Start of Block
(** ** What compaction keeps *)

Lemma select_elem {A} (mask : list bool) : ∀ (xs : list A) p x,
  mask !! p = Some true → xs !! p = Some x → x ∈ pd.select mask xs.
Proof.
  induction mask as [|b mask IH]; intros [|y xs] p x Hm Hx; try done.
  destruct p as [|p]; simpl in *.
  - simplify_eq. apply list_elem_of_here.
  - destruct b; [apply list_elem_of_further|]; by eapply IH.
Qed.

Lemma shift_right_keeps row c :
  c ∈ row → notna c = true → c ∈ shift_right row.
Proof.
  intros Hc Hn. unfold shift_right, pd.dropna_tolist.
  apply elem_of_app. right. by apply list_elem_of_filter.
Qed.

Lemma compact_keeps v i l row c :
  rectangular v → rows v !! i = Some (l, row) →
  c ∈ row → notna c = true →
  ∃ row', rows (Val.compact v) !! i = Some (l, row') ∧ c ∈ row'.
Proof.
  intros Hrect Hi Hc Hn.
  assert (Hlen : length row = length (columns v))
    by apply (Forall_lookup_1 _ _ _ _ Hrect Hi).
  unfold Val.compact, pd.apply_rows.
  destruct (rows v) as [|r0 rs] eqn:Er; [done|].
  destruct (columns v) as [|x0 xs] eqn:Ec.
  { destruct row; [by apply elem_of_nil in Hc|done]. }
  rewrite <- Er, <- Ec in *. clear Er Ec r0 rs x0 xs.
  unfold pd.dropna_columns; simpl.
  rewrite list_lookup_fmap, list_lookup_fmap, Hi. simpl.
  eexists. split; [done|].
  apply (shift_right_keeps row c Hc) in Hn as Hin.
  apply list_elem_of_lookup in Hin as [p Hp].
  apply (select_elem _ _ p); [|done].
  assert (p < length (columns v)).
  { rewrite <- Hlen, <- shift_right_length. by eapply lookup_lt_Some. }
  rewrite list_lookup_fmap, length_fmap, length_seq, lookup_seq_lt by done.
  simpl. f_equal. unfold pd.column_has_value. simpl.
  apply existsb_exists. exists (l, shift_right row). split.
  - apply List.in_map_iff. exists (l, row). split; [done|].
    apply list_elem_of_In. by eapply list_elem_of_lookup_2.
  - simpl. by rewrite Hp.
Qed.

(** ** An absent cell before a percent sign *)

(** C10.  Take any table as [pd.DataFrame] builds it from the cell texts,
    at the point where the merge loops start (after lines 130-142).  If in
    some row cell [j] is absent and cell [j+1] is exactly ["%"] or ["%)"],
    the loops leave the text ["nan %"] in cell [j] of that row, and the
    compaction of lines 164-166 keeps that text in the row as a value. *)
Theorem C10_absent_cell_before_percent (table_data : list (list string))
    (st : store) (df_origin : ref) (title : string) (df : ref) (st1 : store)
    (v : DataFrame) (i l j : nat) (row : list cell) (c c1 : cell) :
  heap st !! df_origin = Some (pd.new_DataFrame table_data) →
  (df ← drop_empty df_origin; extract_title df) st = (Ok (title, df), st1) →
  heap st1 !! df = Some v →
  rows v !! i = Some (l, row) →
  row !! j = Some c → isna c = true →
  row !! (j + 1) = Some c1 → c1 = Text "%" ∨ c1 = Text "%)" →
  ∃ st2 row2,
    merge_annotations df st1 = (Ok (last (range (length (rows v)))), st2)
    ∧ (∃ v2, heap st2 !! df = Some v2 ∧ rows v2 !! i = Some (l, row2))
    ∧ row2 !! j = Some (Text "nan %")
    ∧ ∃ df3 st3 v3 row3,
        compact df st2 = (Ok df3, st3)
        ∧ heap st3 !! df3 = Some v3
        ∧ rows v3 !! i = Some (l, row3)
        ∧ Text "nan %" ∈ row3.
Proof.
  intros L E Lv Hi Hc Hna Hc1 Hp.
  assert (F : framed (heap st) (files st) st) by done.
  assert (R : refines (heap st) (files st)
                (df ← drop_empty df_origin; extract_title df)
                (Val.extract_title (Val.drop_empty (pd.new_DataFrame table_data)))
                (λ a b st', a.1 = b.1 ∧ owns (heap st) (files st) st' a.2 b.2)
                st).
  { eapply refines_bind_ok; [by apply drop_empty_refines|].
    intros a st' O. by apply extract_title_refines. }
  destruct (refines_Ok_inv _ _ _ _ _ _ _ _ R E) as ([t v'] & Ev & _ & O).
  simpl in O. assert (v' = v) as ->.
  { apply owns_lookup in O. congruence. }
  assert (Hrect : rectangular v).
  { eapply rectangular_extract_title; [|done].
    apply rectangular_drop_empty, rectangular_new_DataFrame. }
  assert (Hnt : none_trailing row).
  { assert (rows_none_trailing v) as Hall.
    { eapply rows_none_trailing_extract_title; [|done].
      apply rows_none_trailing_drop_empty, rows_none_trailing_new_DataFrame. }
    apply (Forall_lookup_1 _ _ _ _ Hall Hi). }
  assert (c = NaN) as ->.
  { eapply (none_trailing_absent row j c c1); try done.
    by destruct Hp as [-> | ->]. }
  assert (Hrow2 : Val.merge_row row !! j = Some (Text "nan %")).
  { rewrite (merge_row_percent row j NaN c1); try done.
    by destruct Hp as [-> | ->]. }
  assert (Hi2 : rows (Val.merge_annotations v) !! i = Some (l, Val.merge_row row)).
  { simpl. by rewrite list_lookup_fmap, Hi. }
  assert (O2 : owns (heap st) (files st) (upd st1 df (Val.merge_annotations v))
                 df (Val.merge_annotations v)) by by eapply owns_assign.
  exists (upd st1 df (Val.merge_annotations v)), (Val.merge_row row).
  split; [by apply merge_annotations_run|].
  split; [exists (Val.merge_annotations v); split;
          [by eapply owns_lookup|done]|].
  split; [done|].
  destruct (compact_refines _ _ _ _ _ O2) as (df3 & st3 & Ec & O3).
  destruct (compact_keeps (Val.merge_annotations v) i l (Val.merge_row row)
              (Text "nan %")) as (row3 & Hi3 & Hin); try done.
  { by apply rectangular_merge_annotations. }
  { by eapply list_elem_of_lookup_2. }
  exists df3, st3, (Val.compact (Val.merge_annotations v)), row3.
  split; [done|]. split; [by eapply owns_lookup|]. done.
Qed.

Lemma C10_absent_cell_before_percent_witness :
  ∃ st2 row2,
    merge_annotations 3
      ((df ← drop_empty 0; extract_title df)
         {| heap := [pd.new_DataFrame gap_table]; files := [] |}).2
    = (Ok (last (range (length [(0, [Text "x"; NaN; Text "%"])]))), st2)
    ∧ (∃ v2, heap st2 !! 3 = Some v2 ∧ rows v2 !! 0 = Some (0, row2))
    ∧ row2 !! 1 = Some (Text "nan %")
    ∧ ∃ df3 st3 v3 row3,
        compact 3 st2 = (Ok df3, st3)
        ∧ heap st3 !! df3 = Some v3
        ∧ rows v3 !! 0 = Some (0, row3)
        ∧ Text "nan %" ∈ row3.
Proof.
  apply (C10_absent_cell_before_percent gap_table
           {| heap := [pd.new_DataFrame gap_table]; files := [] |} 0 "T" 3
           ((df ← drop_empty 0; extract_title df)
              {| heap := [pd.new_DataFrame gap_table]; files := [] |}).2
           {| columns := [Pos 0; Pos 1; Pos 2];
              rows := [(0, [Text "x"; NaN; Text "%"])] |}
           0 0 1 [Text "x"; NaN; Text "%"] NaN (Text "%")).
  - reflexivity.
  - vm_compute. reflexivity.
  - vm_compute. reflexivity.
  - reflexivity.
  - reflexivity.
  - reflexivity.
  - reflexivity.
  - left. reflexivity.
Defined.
End of Block
Start of Block
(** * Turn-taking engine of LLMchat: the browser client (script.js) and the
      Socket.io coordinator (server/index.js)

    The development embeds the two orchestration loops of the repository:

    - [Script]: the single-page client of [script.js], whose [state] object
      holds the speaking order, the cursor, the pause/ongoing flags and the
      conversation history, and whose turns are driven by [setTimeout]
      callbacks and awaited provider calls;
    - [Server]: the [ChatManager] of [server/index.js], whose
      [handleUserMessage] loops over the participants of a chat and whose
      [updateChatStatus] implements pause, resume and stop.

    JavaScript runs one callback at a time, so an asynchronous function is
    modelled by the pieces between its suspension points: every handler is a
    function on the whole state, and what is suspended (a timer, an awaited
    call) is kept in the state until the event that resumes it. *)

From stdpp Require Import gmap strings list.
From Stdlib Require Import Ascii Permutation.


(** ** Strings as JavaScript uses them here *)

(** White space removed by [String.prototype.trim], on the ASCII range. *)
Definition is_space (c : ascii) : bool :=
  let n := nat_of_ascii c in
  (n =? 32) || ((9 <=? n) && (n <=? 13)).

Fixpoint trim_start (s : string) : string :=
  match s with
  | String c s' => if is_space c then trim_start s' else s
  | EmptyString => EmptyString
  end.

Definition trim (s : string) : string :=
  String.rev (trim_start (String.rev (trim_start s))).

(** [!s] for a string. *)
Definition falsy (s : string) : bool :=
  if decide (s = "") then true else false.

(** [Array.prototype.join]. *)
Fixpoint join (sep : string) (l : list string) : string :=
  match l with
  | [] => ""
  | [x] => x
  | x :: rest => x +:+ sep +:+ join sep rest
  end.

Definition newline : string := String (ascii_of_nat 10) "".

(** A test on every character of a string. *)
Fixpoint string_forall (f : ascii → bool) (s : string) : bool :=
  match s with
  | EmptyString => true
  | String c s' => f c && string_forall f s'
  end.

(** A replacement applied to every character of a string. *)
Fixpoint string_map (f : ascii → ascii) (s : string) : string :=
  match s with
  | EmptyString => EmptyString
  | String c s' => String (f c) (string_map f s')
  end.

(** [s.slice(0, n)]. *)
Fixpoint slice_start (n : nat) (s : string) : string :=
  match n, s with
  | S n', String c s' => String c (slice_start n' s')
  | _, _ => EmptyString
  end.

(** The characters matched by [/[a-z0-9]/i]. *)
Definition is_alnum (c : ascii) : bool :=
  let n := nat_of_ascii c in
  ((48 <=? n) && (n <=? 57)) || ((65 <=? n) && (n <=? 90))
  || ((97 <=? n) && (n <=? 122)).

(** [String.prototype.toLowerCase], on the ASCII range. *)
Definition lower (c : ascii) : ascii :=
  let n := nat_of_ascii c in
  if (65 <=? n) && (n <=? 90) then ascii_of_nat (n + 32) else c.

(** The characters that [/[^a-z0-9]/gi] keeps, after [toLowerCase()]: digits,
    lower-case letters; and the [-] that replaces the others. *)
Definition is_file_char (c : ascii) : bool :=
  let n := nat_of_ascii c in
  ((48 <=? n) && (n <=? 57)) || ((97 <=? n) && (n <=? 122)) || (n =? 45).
End of Block
Start of Block
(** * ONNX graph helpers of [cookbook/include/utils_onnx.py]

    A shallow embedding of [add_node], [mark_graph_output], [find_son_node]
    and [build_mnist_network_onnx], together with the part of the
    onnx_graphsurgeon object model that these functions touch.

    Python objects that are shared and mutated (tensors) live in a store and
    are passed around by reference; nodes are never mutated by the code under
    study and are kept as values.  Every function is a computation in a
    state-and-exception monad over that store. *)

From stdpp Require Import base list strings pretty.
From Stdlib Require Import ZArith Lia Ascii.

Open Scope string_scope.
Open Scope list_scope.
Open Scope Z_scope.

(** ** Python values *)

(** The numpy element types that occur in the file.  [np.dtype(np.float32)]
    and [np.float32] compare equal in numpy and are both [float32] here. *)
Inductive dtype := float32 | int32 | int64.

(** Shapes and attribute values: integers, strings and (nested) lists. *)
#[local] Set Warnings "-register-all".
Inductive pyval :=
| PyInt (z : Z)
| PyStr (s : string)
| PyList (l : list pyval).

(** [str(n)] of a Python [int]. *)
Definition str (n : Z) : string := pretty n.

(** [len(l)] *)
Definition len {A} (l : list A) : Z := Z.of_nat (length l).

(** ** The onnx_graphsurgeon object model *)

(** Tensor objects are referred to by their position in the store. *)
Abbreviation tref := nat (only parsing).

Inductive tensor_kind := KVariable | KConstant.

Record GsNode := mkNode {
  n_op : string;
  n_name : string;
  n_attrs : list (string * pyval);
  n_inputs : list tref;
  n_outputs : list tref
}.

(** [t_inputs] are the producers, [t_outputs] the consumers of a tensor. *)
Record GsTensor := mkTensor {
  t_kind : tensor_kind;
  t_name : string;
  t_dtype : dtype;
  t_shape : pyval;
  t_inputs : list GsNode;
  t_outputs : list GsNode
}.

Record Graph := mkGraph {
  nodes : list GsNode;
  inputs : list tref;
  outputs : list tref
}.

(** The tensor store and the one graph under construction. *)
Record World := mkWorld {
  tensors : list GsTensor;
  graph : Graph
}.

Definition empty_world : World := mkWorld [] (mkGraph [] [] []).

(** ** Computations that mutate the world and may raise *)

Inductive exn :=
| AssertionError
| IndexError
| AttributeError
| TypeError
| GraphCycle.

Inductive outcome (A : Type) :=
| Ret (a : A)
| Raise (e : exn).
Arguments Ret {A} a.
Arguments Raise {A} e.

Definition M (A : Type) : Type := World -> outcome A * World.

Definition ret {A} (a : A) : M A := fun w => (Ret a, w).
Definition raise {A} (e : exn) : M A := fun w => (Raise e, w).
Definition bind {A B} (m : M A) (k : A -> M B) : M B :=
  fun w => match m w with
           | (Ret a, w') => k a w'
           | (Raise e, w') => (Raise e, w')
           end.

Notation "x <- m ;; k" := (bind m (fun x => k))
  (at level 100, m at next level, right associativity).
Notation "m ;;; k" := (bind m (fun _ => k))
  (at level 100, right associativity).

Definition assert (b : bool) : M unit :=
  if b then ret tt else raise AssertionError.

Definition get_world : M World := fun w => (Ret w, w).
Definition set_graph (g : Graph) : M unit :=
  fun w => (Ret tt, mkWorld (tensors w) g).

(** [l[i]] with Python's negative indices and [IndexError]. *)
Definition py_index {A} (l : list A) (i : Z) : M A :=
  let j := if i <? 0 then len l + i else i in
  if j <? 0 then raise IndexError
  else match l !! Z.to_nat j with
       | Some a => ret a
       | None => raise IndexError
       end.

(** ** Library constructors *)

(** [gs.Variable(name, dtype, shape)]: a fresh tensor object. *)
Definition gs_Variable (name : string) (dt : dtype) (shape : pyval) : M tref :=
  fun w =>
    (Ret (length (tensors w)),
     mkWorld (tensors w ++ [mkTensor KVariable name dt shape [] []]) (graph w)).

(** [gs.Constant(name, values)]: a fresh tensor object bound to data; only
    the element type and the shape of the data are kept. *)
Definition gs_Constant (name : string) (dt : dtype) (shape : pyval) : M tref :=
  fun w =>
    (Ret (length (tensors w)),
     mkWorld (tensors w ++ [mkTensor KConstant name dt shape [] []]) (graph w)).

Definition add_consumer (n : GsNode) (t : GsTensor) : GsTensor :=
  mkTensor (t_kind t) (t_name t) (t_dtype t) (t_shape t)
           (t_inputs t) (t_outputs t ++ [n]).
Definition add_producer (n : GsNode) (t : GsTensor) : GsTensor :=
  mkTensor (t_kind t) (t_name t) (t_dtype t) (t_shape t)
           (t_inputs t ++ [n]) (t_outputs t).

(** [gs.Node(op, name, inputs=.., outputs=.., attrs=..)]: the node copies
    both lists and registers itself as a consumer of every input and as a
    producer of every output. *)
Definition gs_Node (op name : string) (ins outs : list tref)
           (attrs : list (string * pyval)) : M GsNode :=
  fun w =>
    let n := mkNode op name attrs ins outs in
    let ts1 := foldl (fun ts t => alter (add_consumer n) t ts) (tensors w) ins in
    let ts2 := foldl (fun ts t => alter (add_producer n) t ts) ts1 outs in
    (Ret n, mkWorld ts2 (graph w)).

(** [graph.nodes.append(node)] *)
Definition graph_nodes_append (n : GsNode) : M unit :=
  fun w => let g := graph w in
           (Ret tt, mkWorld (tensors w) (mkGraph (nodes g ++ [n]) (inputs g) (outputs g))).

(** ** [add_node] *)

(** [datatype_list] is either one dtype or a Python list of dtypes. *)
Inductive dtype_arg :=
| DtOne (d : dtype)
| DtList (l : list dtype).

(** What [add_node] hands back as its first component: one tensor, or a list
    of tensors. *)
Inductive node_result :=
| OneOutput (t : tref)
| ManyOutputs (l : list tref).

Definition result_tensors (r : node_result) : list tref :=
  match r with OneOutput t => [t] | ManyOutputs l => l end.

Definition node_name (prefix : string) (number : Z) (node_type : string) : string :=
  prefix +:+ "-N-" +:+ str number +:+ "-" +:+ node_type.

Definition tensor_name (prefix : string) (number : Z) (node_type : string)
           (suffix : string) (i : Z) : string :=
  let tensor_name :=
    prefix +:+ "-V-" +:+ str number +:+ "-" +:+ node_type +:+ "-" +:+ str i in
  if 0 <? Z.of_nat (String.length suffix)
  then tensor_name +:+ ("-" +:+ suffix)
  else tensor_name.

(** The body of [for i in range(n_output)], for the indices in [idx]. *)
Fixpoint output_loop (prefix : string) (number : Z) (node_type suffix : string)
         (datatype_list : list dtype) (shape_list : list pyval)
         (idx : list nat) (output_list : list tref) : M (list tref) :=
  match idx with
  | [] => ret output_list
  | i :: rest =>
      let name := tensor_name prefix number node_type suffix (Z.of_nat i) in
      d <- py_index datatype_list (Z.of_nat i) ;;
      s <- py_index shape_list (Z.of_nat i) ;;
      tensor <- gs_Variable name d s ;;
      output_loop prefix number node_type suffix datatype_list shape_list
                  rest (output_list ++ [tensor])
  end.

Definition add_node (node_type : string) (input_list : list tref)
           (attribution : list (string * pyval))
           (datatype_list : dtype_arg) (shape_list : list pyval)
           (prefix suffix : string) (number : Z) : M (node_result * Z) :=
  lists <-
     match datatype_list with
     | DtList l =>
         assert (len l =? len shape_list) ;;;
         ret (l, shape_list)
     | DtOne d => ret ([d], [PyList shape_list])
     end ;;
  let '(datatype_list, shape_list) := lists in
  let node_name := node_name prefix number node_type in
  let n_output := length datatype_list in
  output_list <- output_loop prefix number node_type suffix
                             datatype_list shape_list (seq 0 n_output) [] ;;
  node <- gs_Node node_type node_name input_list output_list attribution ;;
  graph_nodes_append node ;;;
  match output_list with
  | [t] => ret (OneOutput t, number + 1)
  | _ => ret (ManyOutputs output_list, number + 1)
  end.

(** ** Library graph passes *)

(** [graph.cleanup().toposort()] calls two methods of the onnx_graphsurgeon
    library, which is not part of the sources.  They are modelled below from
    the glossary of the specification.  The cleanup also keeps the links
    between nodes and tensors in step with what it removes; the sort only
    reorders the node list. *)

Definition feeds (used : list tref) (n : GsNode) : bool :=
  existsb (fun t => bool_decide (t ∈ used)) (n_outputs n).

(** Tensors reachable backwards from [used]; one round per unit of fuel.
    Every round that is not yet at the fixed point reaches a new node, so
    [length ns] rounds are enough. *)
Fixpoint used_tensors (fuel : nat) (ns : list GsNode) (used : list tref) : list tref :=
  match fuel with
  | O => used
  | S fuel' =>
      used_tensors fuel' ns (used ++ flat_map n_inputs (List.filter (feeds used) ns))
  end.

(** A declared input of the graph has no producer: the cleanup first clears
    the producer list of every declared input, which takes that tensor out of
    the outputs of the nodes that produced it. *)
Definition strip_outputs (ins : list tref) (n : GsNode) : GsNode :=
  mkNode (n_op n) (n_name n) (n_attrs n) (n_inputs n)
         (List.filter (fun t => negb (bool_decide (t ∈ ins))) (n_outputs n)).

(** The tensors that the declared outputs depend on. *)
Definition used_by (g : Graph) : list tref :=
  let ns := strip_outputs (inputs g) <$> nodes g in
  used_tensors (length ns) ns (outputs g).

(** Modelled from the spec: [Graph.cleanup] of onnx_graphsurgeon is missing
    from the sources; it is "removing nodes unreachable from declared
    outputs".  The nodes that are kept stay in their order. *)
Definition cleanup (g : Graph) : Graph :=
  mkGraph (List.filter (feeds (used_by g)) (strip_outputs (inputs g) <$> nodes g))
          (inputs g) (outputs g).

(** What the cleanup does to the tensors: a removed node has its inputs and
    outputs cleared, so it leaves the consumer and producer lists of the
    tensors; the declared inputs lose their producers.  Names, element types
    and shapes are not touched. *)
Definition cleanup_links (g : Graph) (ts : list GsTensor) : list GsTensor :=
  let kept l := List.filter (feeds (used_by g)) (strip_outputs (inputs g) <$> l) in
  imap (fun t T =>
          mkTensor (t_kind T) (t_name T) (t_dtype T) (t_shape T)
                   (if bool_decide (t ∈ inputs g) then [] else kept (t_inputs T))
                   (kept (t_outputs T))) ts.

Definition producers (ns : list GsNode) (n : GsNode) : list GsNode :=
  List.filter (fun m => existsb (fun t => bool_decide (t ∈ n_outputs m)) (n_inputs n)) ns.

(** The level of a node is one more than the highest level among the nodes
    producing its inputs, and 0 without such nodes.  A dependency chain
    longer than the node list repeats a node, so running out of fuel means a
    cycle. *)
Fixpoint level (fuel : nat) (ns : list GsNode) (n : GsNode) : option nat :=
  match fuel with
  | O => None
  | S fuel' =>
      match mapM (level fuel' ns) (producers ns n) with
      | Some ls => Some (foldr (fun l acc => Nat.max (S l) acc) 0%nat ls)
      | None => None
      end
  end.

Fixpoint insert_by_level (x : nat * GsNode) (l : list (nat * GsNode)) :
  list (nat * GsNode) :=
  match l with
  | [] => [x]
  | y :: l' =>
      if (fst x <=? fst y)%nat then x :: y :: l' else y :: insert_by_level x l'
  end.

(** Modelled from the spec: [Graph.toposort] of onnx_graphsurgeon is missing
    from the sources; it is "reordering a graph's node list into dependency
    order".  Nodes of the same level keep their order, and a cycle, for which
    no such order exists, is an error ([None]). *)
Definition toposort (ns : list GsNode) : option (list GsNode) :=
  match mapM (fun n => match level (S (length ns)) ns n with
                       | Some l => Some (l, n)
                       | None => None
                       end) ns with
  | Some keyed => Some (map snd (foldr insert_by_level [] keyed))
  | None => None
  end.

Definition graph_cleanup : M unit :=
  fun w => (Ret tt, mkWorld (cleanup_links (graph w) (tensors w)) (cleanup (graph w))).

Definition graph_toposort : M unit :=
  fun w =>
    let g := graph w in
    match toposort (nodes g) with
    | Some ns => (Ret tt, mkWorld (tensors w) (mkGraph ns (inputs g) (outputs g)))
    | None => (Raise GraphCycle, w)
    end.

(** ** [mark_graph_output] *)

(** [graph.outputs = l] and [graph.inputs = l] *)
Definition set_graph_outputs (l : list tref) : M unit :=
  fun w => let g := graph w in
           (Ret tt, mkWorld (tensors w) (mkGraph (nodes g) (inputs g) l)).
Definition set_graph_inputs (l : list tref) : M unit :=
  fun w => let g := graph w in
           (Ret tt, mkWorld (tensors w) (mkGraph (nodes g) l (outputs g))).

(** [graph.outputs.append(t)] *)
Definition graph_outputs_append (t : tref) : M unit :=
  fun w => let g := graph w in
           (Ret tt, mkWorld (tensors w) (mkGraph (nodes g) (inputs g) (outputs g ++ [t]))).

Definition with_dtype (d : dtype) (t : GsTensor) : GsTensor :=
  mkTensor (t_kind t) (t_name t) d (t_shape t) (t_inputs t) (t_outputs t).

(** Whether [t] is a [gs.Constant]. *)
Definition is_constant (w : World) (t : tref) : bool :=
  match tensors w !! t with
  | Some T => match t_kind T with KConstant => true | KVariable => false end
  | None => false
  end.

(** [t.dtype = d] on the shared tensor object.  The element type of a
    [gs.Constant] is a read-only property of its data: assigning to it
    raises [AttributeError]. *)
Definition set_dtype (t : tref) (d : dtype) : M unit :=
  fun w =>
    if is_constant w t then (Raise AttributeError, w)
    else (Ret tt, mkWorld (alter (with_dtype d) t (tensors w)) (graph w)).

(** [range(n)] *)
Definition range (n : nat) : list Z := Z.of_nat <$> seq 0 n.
End of Block
Please give the number of lines above that include the string "Record", with nothing added.

- Exercise response
4